"Los arrieros tienen algo de embusteros y mucho de refraneros". Este dicho resume en gran medida la figura del arriero, amo de los caminos de México durante cuatro siglos (entre el XVI y el XX). El término "embustero" no debe entenderse como sinónimo de mentiroso o tramposo, sino de jactancioso o fanfarrón, que es muy diferente.

En cuanto al calificativo "refranero", cabe decir que difícilmente hubo un arriero que no se expresara por medio de refranes, a través de los cuales resumía el dominio de su oficio y la sabiduría de su existencia.

El arriero y su conocimiento de los caminos

Los refranes de arrieros, que se cuentan por miles, pueden dividirse en varios capítulos: el primero, tema de este artículo, se refiere a los caminos, que fueron base y sustento de su oficio. Nadie conoció mejor los caminos que el arriero.

Otros capítulos pueden abordar temas como el trato con mujeres, en lo que presumían ser verdaderos expertos, igual que los marinos, pero destaca además su conocimiento sobre animales de carga, con los que trabajaban diariamente: burros, mulas y caballos estuvieron siempre ligados a sus tareas y nunca dejaron de relacionarlos con personas y cosas que les rodeaban.

Al mal paso darle prisa, pero con precaución

Ante una situación de riesgo, aquellos amos de caminos decían: "Al mal paso darle prisa", o sea, lo mejor es apresurar el paso, hacer frente al peligro de inmediato. Sin embargo, en otro refrán advertían: "Al peligro con tiento, y al remedio con tiempo".

Sobre la inseguridad en los viajes, sentenciaron: "No hay camino más seguro que el recién robado" y "No es siempre el mejor camino el más corto", pero "Es mejor volver atrás que perderse en el camino".

Su proverbial solidaridad la expresaron en "Arrieros somos y en el camino andamos" o lo que es lo mismo "Hoy por ti y mañana por mí".

Y para no angustiarse ante un mal paso ya dado, aconsejaron:: "Al mal tiempo buena cara" y "A lo hecho, pecho".

No por mucho madrugar amanece más temprano

Con toda su experiencia, los arrieros sabían que "No por mucho madrugar amanece más temprano", es decir, conocían y respetaban sus horas de trabajo y de descanso para cumplir en tiempo y forma con la recepción y entrega de las mercancías que transportaban, no antes ni después.

Solo quien carga el costal sabe lo que trae adentro

Si alguien sabía de costales y sus contenidos eran los arrieros; por ello acuñaron el refrán: "Solo quien carga el costal sabe lo que trae adentro", o sea, antes de opinar sobre alguna persona o sus actos, hay que preguntarse por qué lo hace.

Amor viejo y camino real nunca se dejan de andar

El arriero conocía los caminos de la vida.
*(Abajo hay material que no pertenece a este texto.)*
(* ===== verification/BootSequence.v ===== *)
(** [internal/boot/sequence.go] and [checks.go]: a boot as an ordered list of
    steps whose prerequisites are declared beside the order, and the
    preconditions a step reads from the running system - streams and the subjects
    they capture, the readiness of the rule processor, the import marker, the
    personas' models and the bridges of the agentic loop. *)

From S2P Require Import Prelude GoStd GoErrors Graph Vocab Vocabulary Payload Store Campaign Sequencing Persona Spawn.

Open Scope Z_scope.

(** [if err := m(); err != nil { return fmt.Errorf("msg: %w", err) }]. *)
Definition wrapping {W A} (msg : string) (m : MW W A) : MW W A := fun w =>
  let '(r, w') := m w in (wrapf msg r, w').

(** A program on the world, where a state of the boot's own is kept beside it. *)
Definition on_world {S W A} (m : MW W A) : MW (S * W) A := fun '(s, w) => let '(r, w') := m w in (r, (s, w')).

Section sequence.
Context {W : Type} `{Ctx W}.

(** A nil function is [None]. *)
(* src/internal/boot/sequence.go#type Step *)
Record Step : Type := {
  st_ID : string; st_Needs : list string; st_Check : option (MW W unit); st_Run : option (MW W unit) }.

(** The map [done] has only [true] values: it is the set of its keys. *)
(* src/internal/boot/sequence.go#type Sequence *)
Record Sequence : Type := { sq_steps : list Step; sq_done : gset string; sq_completed : list string }.

(** The first loop of the constructor: every step names itself and has work. *)
(* src/internal/boot/sequence.go:92-106 (NewSequence) *)
Fixpoint declare_steps (steps : list Step) (declared : gset string) : res (gset string) :=
  match steps with
  | [] => Ok declared
  | step :: rest =>
      if String.eqb (st_ID step) EmptyString then Err (Errorf "a boot step has no id" [])
      else if decide (st_ID step ∈ declared) then Err (Errorf "boot step is declared twice" [])
      else
        match st_Run step with
        | None => Err (Errorf "boot step has nothing to run" [])
        | Some _ => declare_steps rest ({[st_ID step]} ∪ declared)
        end
  end.

(** The second: every prerequisite is another declared step. *)
(* src/internal/boot/sequence.go:107-119 (NewSequence) *)
Definition check_needs (declared : gset string) (step : Step) : res unit :=
  all_ok (fun need =>
    if String.eqb need (st_ID step) then Err (Errorf "boot step requires itself" [])
    else if decide (need ∈ declared) then Ok tt
    else Err (Errorf "boot step requires one which this sequence does not declare" [])) (st_Needs step).

(* src/internal/boot/sequence.go#NewSequence *)
Definition NewSequence (steps : list Step) : res Sequence :=
  if Nat.eqb (List.length steps) 0 then Err (Errorf "a boot sequence with no steps starts nothing" [])
  else
    declared ← declare_steps steps ∅;
    _ ← all_ok (check_needs declared) steps;
    Ok {| sq_steps := steps; sq_done := ∅; sq_completed := [] |}.

(* src/internal/boot/sequence.go#Sequence.Steps *)
Definition Sequence_Steps (s : Sequence) : list Step := sq_steps s.
(* src/internal/boot/sequence.go#Sequence.Completed *)
Definition Completed (s : Sequence) : list string := sq_completed s.

(* src/internal/boot/sequence.go#Sequence.declares *)
Definition declares (s : Sequence) (id : string) : bool := existsb (fun step => String.eqb (st_ID step) id) (sq_steps s).

(* src/internal/boot/sequence.go#Sequence.missing *)
Definition missing (s : Sequence) (step : Step) : list string :=
  List.filter (fun need => negb (bool_decide (need ∈ sq_done s))) (st_Needs step).

(** ** Running

    The state of a run is the sequence beside the world its steps work on. *)

Definition get_sequence : MW (Sequence * W) Sequence := fun sw => (Ok sw.1, sw).

(* src/internal/boot/sequence.go:174-175 (RunThrough) *)
Definition complete_step (id : string) : MW (Sequence * W) unit := fun '(s, w) =>
  (Ok tt, ({| sq_steps := sq_steps s; sq_done := {[id]} ∪ sq_done s; sq_completed := sq_completed s ++ [id] |}, w)).

(** What a step that comes before its prerequisites is refused with. *)
(* src/internal/boot/sequence.go:159-164 (RunThrough) *)
Definition misordered (id : string) (needs completed : list string) : error :=
  Errorf "boot step runs before others which it requires" (map Sentinel (id :: needs ++ completed)).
Así lo demuestra cuando dice: "Amor viejo y camino real nunca se dejan de andar".

Y sobre las dificultades del viaje: "Cayendo y levantando pero caminando", ya que después de todo "A caravana que pase no le hace que los perros ladren". Y no es menos cierto que "Al paso de la carreta se acomodan las calabazas"..

El que anda mucho y lee mucho, ve mucho y sabe mucho

"Quien viaja mucho y lee mucho, sabe mucho", pero "No todos los que chiflan son arrieros". Hay charlatanes por todos lados. Lo bueno es que "Donde se halla la hierba se encuentra la contrahierba" y "Pa´ los toros del Jaral los caballos de allá mesmo".

A fin de cuentas, lo mejor es "No meterse en camisa de once varas porque aunque la camisa es ancha, también se rompe a codazos".

Así hablaban los arrieros mexicanos, que no negaron la cruz de su parroquia: la herencia española.